The S&P 500® Index and the Russell 2000® Index (each an “Underlying,” and collectively, the “Underlyings”)

Interest Rate:

7.50% per annum, payable quarterly at a rate of 1.875% on each of the five (5) Interest Payment Dates

Automatic Call:

If on any Call Date, the closing level of each Underlying is greater than the applicable Starting Underlying Level, the notes will be automatically called.

Payment if Called:

If the notes are automatically called, on the applicable Call Settlement Date, for each $1,000 principal amount note, you will receive $1,000 plus any accrued and unpaid interest to but excluding the applicable Call Settlement Date.

Protection Amount:

With respect to each Underlying, an amount that represents 35.00% of the Starting Underlying Level of such Underlying

Pricing Date:

On or about July 15, 2011

Settlement Date:

On or about July 20, 2011

Observation Date*:

October 22, 2012

Maturity Date*:

October 26, 2012

CUSIP:

48125XYX8

Interest Payment Dates:

Unless previously called, interest on the notes will be payable quarterly in arrears on the Call Settlement Dates and the maturity date (each, an “Interest Payment Date”). See “Selected Purchase Considerations — Quarterly Interest Payments” in this term sheet for more information.

Payment at Maturity:

If the notes are not automatically called, the payment at maturity, in excess of any accrued and unpaid interest, will be based on whether a Trigger Event has occurred and the performance of the Lesser Performing Underlying. If the notes are not automatically called, for each $1,000 principal amount note, you will receive $1,000 plus any accrued and unpaid interest at maturity unless a Trigger Event has occurred.

  If the notes are not automatically called and a Trigger Event has occurred, at maturity you will lose 1% of the principal amount of your notes for every 1% that the Ending Underlying Level of the Lesser Performing Underlying is less than the Starting Underlying Level of such Underlying.

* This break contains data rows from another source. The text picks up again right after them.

(* ===== verification/SocketTest.v ===== *)
(** * SocketTest: the test program of the socket limits

    Models [network/socket/socket_test.c].  Every function is a [prog]: a finite
    tree of the calls it makes ([event]) with one subtree for each answer, so that
    the same text can be run with a handler, run by several threads in any order,
    and reasoned about.  The kernel below it is [SocketFairness]: a thread is a
    task with limits of its own, created with the zeros [copy_process] gives it.
    The process's open descriptors and heap blocks are one shared set ([rsrc]).
    What [fopen], [malloc], [socket] and [pthread_create] answer, and the contents
    of a status file and of fresh memory, is arbitrary.

    The reasoning is by ownership: [wp] says of a program that it uses only
    descriptors and blocks its own thread holds, and the descriptors and blocks of
    the process are at any time those of its threads, without overlap. *)

From Stdlib Require Import ZArith Lia Ascii String.
From stdpp Require Import base gmap list sets relations strings pretty.
From S2P Require Import Prelude SocketFairness.

(** ** Calls and programs *)

(** What the program prints, by place. *)
Inductive msg :=
| SyscallFailed (errno : Z)
| CannotOpen
| StatusOf (pid : Z)
| StatusLine (line : list ascii)
| SocketFailed (nth : Z)
| Created (n : Z)
| ThreadStarts (tid limit : Z)
| ThreadFailed (tid : Z)
| PriorityFailed (prio : Z)
| PrioritySet (prio : Z)
| MainPid (pid : Z)
| Title (test : Z)
| ProcessFailed
| ThreadNotCreated
| AllPassed.

(** Calls of the C library and the kernel, with the type of their answers.  A
    pointer to heap memory is a number; [Malloc] also answers the contents of the
    array, [Fopen] the descriptor of the stream and the text that will be read
    from it.  A [pthread_t] is the position of the thread. *)
Inductive event : Type -> Type :=
| Gettid : event Z
| Getpid : event Z
| Configure (pid max prio : Z) : event Z
| Fopen (path : string) : event (option (Z * list ascii))
| Fclose (fd : Z) : event unit
| Malloc (ints : nat) : event (option (Z * list Z))
| Free (p : Z) : event unit
| Socket : event Z
| Close (fd : Z) : event unit
| Printf (m : msg) : event unit
| PthreadCreate (limit : Z) : event (option nat)
| PthreadJoin (thread : option nat) : event unit.

Inductive prog (A : Type) : Type :=
| Ret (a : A)
| Vis {X : Type} (e : event X) (k : X -> prog A).
Arguments Ret {A}.
Arguments Vis {A X}.

Fixpoint pbind {A B} (k : A -> prog B) (p : prog A) : prog B :=
  match p with
  | Ret a => k a
  | Vis e c => Vis e (fun x => pbind k (c x))
  end.
#[global] Instance prog_ret : MRet prog := fun A a => Ret a.
#[global] Instance prog_bind : MBind prog := fun A B => pbind.

Definition call {X} (e : event X) : prog X := Vis e Ret.
Definition say (m : msg) : prog unit := call (Printf m).

(** ** The functions of the program *)

(** [syscall] answers -1 for a negative result and sets [errno]. *)
Definition set_thread_socket_attrs (pid max_sockets priority_level : Z) : prog Z :=
  pid ← (if pid =? 0 then call Gettid else mret pid);
  r ← call (Configure pid max_sockets priority_level);
  if r <? 0 then _ ← say (SyscallFailed (- r)); mret (-1) else mret r.

(** [fgets] with a buffer of [n + 1] characters: the characters up to the first
    newline, or [n] of them, and the rest of the stream. *)
Fixpoint fgets_go (n : nat) (text : list ascii) : list ascii * list ascii :=
  match n, text with
  | O, _ | _, [] => ([], text)
  | S n', c :: rest =>
      if Ascii.eqb c "010" then ([c], rest)
      else let '(l, r) := fgets_go n' rest in (c :: l, r)
  end.

Definition fgets (size : nat) (text : list ascii) : option (list ascii * list ascii) :=
  match text with [] => None | _ => Some (fgets_go (size - 1) text) end.

(** A C string ends at its first zero character. *)
Fixpoint cstr (l : list ascii) : list ascii :=
  match l with
  | [] => []
  | c :: l' => if Ascii.eqb c "000" then [] else c :: cstr l'
  end.

Fixpoint starts (pat s : list ascii) : bool :=
  match pat, s with
  | [], _ => true
  | p :: pat', c :: s' => Ascii.eqb p c && starts pat' s'
  | _, [] => false
  end.

(** [strstr (s, pat) != NULL] *)
Fixpoint strstr (s pat : list ascii) : bool :=
  starts pat s || match s with [] => false | _ :: s' => strstr s' pat end.

Definition socket_word : list ascii := list_ascii_of_string "Socket".

(** The [while] loop of [read_proc_status]; every iteration reads a character. *)
Fixpoint status_loop (fuel : nat) (text : list ascii) : prog unit :=
  match fuel with
  | O => mret tt
  | S fuel' =>
      match fgets 256 text with
      | None => mret tt
      | Some (line, rest) =>
          _ ← (if strstr (cstr line) socket_word then say (StatusLine (cstr line)) else mret tt);
          status_loop fuel' rest
      end
  end.
(** [file_mmap_write] always returns and closes its descriptor.  It succeeds
    exactly when the system calls it makes succeed and the range is not empty;
    then the file holds the string at the offset, zero bytes fill a gap after the
    old end, and every other byte is as before.  When it fails the file is
    untouched, has only grown by zero bytes, or holds the string. *)
Theorem file_mmap_write_spec offset content s :
  0 <= offset -> offset + Z.of_nat (length (cstr content)) < 2 ^ 64 -> Z.of_nat (length (file s)) < 2 ^ 63 ->
  runs (file_mmap_write offset content) s (write_post offset (cstr content) s).
Proof.
  intros Ho Hlt Hf. unfold file_mmap_write, write_post, succeeds. set (c := cstr content) in *.
  destruct (open_ok E); cbn [negb andb].
  2: { apply runs_ret. split_and!; [done| |done]. right. split_and!; [done|lia|lia|set_solver]. }
  apply runs_bind. eexists _, _. split; [reflexivity|]. destruct (fstat_ok E); cbn [negb andb].
  2: { eexists _, _. split; [reflexivity|]. cbn. split_and!; [lia| |done]. right. split_and!; [done|lia|lia|set_solver]. }
  apply runs_bind. eexists _, _. split; [reflexivity|]. cbn [file]. cbv zeta.
  rewrite (uwrap_small 64 (Z.of_nat (length (file s)))), (uwrap_small 64 (offset + _)) by (unfold is_u; lia).
  set (e := offset + Z.of_nat (length c)) in *.
  rewrite (Z.leb_antisym (Z.of_nat (length (file s))) e).
  destruct ((Z.of_nat (length (file s)) <? e) && negb (ftruncate_ok E)) eqn:Et.
  { eexists _, _. split; [reflexivity|]. cbn. split_and!; [lia| |].
    - right. split_and!; [done|lia|lia|set_solver].
    - apply andb_true_iff in Et as [-> Ht]. destruct (ftruncate_ok E); [done|]. cbn. by split. }
  assert (negb (Z.of_nat (length (file s)) <? e) || ftruncate_ok E = true) as ->
    by (destruct (_ <? e), (ftruncate_ok E); done). cbn [andb].
  apply runs_bind. apply (runs_mono _ _ (fun _ s1 => s1 = Os (extended (file s) e) (fds s + 1) (maps s))).
  { unfold extended. destruct (_ <? e); [by eexists _, _|by apply runs_ret]. }
  intros [] s1 ->. destruct (Z.eqb_spec e 0) as [He|He], (mmap_ok E); cbn [orb negb];
    try (eexists _, _; split; [reflexivity|]; cbn; split_and!; [lia| |by rewrite ?andb_false_r; split];
         right; split_and!; [done|lia|lia|set_solver]).
  - eexists _, _. split; [reflexivity|]. cbn. rewrite (proj2 (Z.ltb_ge 0 e)) by lia. split_and!; [lia| |done].
    right. split_and!; [done|lia|lia|set_solver].
  - rewrite (proj2 (Z.ltb_lt 0 e)) by lia. cbn [andb]. apply runs_bind. eexists _, _. split; [reflexivity|].
    eapply runs_mono; [apply (write_mapped offset c s); [done|unfold e in *; lia|done..]|].
    intros r s' (Hd & Hw & H). split; [done|]. destruct H as [(-> & -> & Hm)|(-> & -> & Hm)]; split; try done; [by left|].
    right. split_and!; [done|lia|lia|set_solver].
Qed.

End Env.

(** A write across the end of a file of four bytes, with a gap. *)
Lemma file_mmap_write_spec_witness :
  runs (file_mmap_write (Env true true true true true true) 6 [66; 67; 0; 9]) (Os [65; 65; 65; 65] 3 0)
    (write_post (Env true true true true true true) 6 (cstr [66; 67; 0; 9]) (Os [65; 65; 65; 65] 3 0)).
Proof. apply file_mmap_write_spec; cbn; lia. Defined.

Example write_run :
  file_mmap_write (Env true true true true true true) 6 [66; 67; 0; 9] (Os [65; 65; 65; 65] 3 0) =
    Ok (0, Os [65; 65; 65; 65; 0; 0; 66; 67] 3 0).
Proof. vm_compute. reflexivity. Qed.

(** Writing the empty string at offset zero is a mapping of length zero: an error. *)
Example write_nothing_fails :
  file_mmap_write (Env true true true true true true) 0 [0] (Os [65] 3 0) = Ok (- 1, Os [65] 3 0).
Proof. vm_compute. reflexivity. Qed.

(** *** Copying a region into a new one *)

Abbreviation memory := (gmap Z Z).

Fixpoint read_mem (m : memory) (a : Z) (n : nat) : option (list Z) :=
  match n with
  | O => Some []
  | S n => b ← m !! a; bs ← read_mem m (a + 1) n; Some (b :: bs)
  end.

Fixpoint write_mem (m : memory) (a : Z) (bs : list Z) : memory :=
  match bs with [] => m | b :: bs => write_mem (<[a := b]> m) (a + 1) bs end.

(** [mmap] is the address that the system chose, or its failure. *)
Definition mmap_remap (mmap : option Z) (addr : Z) (size : nat) : M memory Z :=
  match mmap with
  | None => mret NULL
  | Some new_addr =>
      _ ← modify (fun m => write_mem m new_addr (replicate size 0));
      m ← get;
      match read_mem m addr size with
      | None => abort (if addr =? NULL then NullDeref else Dangling)
      | Some bs => _ ← put (write_mem m new_addr bs); mret new_addr
      end
  end.

Lemma write_mem_lookup bs : forall m a x,
  write_mem m a bs !! x = if decide (a <= x < a + Z.of_nat (length bs)) then bs !! Z.to_nat (x - a) else m !! x.
Proof.
  induction bs as [|b bs IH]; intros m a x; cbn [write_mem length]; [by rewrite decide_False by lia|].
  rewrite IH. destruct (decide (x = a)) as [->|Hx].
  - rewrite decide_False, decide_True, lookup_insert_eq by lia. by rewrite Z.sub_diag.
  - rewrite lookup_insert_ne by done. destruct (decide (a + 1 <= x < a + 1 + Z.of_nat (length bs))).
    + rewrite decide_True by lia. by replace (Z.to_nat (x - a)) with (S (Z.to_nat (x - (a + 1)))) by lia.
    + by rewrite decide_False by lia.
Qed.

Lemma read_mem_ok n : forall m a,
  (forall i, 0 <= i < Z.of_nat n -> is_Some (m !! (a + i))) ->
  exists bs, read_mem m a n = Some bs /\ length bs = n /\ forall i, (i < n)%nat -> bs !! i = m !! (a + Z.of_nat i).
Proof.
  induction n as [|n IH]; intros m a H; cbn [read_mem]; [exists []; split_and!; [done..|lia]|].
  destruct (H 0) as [b Hb]; [lia|]. rewrite Z.add_0_r in Hb. rewrite Hb. cbn.
  destruct (IH m (a + 1)) as (bs & -> & Hl & Hi).
  { intros i Hi. replace (a + 1 + i) with (a + (1 + i)) by lia. apply H. lia. }
  exists (b :: bs). cbn. split_and!; [done|lia|]. intros [|i] Hlt; [by rewrite Z.add_0_r|].
  cbn. rewrite Hi by lia. f_equal. lia.
Qed.

(** The new region holds a copy, and everything else, the old region too, is as it
    was, if the system gives a region that was free. *)
Lemma mmap_remap_copies new addr size m :
  (forall i, 0 <= i < Z.of_nat size -> is_Some (m !! (addr + i)) /\ m !! (new + i) = None) ->
  runs (mmap_remap (Some new) addr size) m (fun r m' => r = new /\
    (forall i, 0 <= i < Z.of_nat size -> m' !! (new + i) = m !! (addr + i)) /\
    (forall x, ~ (new <= x < new + Z.of_nat size) -> m' !! x = m !! x)).
Proof.
  intros H. unfold mmap_remap. apply runs_bind. eexists _, _. split; [reflexivity|].
  apply runs_bind. eexists _, _. split; [reflexivity|]. set (m0 := write_mem m new _).
  assert (forall i, 0 <= i < Z.of_nat size -> m0 !! (addr + i) = m !! (addr + i)) as H0.
  { intros i Hi. unfold m0. rewrite write_mem_lookup, length_replicate, decide_False; [done|].
    intros Hd. destruct (H i Hi) as [[b Hb] _]. destruct (H (addr + i - new)) as [_ Hn]; [lia|].
    replace (new + (addr + i - new)) with (addr + i) in Hn by lia. congruence. }
  destruct (read_mem_ok size m0 addr) as (bs & -> & Hl & Hb).
  { intros i Hi. rewrite H0 by done. by apply H. }
  apply runs_bind. eexists _, _. split; [reflexivity|]. apply runs_ret. split_and!; [done| |].
  - intros i Hi. rewrite write_mem_lookup, decide_True by lia. replace (new + i - new) with i by lia.
    rewrite Hb by lia. rewrite Z2Nat.id by lia. by apply H0.
  - intros x Hx. rewrite write_mem_lookup, decide_False by lia. unfold m0.
    rewrite write_mem_lookup, length_replicate, decide_False by lia. done.
Qed.

(** The documentation allows a NULL address; the copy then reads through it. *)
Example mmap_remap_null : mmap_remap (Some 4096) NULL 2 ∅ = Fault NullDeref.
Proof. vm_compute. reflexivity. Qed.

End FileMap.

(** ** Extended attributes *)

Module Xattr.

Abbreviation str := (list Z).

(** What the system calls promise about the attributes of the files. *)
Class XattrFS (S : Type) := {
  attrs : S -> str -> gmap str str;
  setxattr : S -> str -> str -> str -> Z * S;
  getxattr_size : S -> str -> str -> Z;                       (** with a NULL buffer *)
  getxattr : S -> str -> str -> Z -> Z * str;                 (** result and bytes stored *)
  removexattr : S -> str -> str -> Z * S;
  listxattr : S -> str -> list str;

  setxattr_ok s p n v s' : setxattr s p n v = (0, s') ->
    attrs s' p = <[n := v]> (attrs s p) /\ forall q, q <> p -> attrs s' q = attrs s q;
  setxattr_err s p n v r s' : setxattr s p n v = (r, s') -> r <> 0 -> s' = s;
  getxattr_size_spec s p n : getxattr_size s p n =
    match attrs s p !! n with Some v => Z.of_nat (length v) | None => - 1 end;
  getxattr_spec s p n size : getxattr s p n size =
    match attrs s p !! n with
    | Some v => if size =? 0 then (Z.of_nat (length v), [])
                else if Z.of_nat (length v) <=? size then (Z.of_nat (length v), v) else (- 1, [])
    | None => (- 1, [])
    end;
  removexattr_spec s p n : forall r s', removexattr s p n = (r, s') ->
    match attrs s p !! n with
    | Some _ => r = 0 /\ attrs s' p = delete n (attrs s p) /\ forall q, q <> p -> attrs s' q = attrs s q
    | None => r = - 1 /\ s' = s
    end;
  listxattr_spec s p n : n ∈ listxattr s p <-> is_Some (attrs s p !! n)
}.

Section Client.
Context {S : Type} `{XattrFS S}.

Under these circumstances, your payment at maturity per $1,000 principal amount note, in addition to any accrued and unpaid interest, will be calculated as follows:
  $1,000 + ($1,000 × Lesser Performing Underlying Return)
  You will lose some or all of your principal at maturity if the notes are not automatically called and a Trigger Event has occured.

Trigger Event:

A Trigger Event occurs if the Ending Underlying Level of either Underlying is less than the Starting Underlying Level of such Underlying by more than the applicable Protection Amount.

Underlying Return:

With respect to each Underlying, the Underlying Return is calculated as follows:

  Ending Underlying Level – Starting Underlying Level
Starting Underlying Level

Call Dates*:

October 17, 2011 (first Call Date), January 17, 2012 (second Call Date), April 16, 2012 (third Call Date) and July 16, 2012 (fourth Call Date).

Call Settlement Dates*:

October 20, 2011 (first Call Settlement Date), January 20, 2012 (second Call Settlement Date), April 19, 2012 (third Call Settlement Date) and July 19, 2012 (fourth Call Settlement Date).

Other Key Terms:

See “Additional Key Terms” on the next page.


*

Subject to postponement as described under “Description of Notes — Payment at Maturity” and “Description of Notes — Postponement of a Determination Date — Notes with a maturity of more than one year” in the accompanying product supplement no. 192-A-III and “Supplemental Terms of Notes” in this term sheet.

Investing in the Auto Callable Yield Notes involves a number of risks. See “Risk Factors” beginning on page PS-9 of the accompanying product supplement no. 192-A-III and “Selected Risk Considerations” beginning on page TS-2 of this term sheet.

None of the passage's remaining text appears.